A single figure is wanted: the count of lines below containing the string "split".

━━━ Study material ━━━

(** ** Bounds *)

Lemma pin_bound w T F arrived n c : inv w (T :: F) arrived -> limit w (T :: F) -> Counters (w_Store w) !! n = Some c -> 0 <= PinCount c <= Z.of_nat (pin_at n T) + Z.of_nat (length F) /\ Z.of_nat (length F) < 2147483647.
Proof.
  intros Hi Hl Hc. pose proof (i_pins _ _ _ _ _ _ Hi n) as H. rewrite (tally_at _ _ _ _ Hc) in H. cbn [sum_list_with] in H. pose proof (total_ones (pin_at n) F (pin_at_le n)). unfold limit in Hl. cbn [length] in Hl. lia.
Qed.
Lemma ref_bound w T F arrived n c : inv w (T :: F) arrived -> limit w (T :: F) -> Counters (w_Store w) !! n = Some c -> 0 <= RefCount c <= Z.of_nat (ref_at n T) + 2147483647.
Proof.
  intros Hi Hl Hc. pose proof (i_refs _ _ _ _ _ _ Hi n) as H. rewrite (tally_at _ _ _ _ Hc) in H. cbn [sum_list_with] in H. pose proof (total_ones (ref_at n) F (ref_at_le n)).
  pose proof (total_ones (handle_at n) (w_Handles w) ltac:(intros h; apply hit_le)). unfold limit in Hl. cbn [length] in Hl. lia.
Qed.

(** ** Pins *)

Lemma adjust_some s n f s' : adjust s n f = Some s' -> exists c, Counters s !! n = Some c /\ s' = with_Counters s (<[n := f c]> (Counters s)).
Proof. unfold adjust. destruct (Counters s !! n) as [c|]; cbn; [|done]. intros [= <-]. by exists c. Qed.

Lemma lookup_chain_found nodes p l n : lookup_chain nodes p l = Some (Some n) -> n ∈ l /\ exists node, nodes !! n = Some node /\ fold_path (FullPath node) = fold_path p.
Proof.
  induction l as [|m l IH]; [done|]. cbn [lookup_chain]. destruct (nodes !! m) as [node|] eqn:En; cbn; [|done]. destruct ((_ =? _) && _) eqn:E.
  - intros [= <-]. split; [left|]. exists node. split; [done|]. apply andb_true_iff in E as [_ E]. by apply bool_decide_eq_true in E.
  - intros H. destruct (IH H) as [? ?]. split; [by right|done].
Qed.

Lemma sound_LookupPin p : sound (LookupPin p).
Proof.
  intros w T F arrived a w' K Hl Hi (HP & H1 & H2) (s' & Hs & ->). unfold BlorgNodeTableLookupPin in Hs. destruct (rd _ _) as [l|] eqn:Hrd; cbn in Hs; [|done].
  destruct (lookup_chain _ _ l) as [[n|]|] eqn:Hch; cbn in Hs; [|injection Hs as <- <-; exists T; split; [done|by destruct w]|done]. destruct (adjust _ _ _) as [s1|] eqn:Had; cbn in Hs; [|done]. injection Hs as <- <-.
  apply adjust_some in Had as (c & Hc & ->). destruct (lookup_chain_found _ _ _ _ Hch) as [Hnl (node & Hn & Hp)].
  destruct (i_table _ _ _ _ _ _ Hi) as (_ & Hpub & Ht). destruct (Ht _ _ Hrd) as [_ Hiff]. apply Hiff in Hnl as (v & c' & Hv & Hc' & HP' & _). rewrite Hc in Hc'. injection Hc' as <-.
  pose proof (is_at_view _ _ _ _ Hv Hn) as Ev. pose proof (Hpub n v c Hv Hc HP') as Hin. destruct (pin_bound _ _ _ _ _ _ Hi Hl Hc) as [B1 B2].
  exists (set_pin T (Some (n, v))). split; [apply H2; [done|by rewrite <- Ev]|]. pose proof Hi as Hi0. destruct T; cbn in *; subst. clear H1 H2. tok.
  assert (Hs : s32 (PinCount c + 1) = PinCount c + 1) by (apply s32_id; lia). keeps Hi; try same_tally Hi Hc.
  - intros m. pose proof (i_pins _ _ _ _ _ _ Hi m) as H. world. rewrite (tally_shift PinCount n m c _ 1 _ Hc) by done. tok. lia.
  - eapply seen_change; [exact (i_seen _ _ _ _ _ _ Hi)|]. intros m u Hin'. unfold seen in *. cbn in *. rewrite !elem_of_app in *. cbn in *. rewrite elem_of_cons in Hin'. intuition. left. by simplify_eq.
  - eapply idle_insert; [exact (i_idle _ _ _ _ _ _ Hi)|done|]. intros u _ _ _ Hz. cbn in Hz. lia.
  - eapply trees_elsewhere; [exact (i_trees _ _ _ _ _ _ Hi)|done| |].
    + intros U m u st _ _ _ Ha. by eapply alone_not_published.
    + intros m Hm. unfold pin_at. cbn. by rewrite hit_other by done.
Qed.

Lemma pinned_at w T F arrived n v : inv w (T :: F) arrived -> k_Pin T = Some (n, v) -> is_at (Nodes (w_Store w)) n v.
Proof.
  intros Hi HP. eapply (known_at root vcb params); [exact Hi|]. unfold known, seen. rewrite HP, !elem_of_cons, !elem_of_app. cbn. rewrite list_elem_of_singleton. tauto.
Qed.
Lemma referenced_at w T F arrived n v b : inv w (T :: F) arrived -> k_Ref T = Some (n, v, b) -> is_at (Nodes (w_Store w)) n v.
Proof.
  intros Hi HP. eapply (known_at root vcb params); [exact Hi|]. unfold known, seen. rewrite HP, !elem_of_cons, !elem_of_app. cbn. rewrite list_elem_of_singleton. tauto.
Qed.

━━━

- **Answer to this task**: 4